- Task description: Please work out how many lines below contain the word "bool", and reply with only that number.

- Given data:
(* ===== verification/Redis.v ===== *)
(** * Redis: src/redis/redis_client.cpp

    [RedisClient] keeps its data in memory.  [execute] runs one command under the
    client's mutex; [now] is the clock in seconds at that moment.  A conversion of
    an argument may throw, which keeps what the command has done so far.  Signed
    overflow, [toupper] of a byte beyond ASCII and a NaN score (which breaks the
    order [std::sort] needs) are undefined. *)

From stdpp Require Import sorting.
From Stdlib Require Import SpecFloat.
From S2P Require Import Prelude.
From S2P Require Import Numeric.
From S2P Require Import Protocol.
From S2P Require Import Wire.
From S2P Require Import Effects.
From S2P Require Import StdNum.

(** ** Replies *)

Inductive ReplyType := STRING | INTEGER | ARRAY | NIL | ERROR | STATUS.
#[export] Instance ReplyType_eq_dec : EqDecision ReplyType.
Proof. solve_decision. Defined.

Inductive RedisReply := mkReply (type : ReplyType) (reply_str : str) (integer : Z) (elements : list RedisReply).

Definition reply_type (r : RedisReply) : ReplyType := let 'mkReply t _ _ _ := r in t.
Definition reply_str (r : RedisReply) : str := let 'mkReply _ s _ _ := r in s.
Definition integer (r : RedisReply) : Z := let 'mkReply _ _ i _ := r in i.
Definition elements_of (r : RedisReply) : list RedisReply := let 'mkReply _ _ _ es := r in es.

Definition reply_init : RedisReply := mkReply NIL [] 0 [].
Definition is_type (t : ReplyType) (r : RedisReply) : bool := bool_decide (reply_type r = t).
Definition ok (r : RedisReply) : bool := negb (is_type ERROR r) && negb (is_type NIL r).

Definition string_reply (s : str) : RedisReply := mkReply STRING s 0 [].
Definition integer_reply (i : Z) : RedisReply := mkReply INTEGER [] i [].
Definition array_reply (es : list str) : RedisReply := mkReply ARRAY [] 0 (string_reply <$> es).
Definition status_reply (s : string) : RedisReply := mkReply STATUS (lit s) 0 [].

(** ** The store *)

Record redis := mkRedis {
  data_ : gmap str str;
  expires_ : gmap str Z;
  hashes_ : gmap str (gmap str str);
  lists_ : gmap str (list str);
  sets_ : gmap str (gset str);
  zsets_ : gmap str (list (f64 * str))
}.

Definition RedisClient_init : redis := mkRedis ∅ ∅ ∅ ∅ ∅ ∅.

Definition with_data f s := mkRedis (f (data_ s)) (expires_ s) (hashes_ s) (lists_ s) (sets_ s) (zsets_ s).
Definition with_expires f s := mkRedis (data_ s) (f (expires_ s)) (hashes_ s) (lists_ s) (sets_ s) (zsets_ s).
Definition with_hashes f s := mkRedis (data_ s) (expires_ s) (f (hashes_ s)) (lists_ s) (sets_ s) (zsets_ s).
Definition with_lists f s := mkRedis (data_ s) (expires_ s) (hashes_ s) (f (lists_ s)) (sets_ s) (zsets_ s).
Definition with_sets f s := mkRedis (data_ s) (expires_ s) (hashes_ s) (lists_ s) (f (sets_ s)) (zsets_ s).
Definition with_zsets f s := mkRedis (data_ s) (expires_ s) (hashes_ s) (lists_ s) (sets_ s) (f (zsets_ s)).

- Response area: 2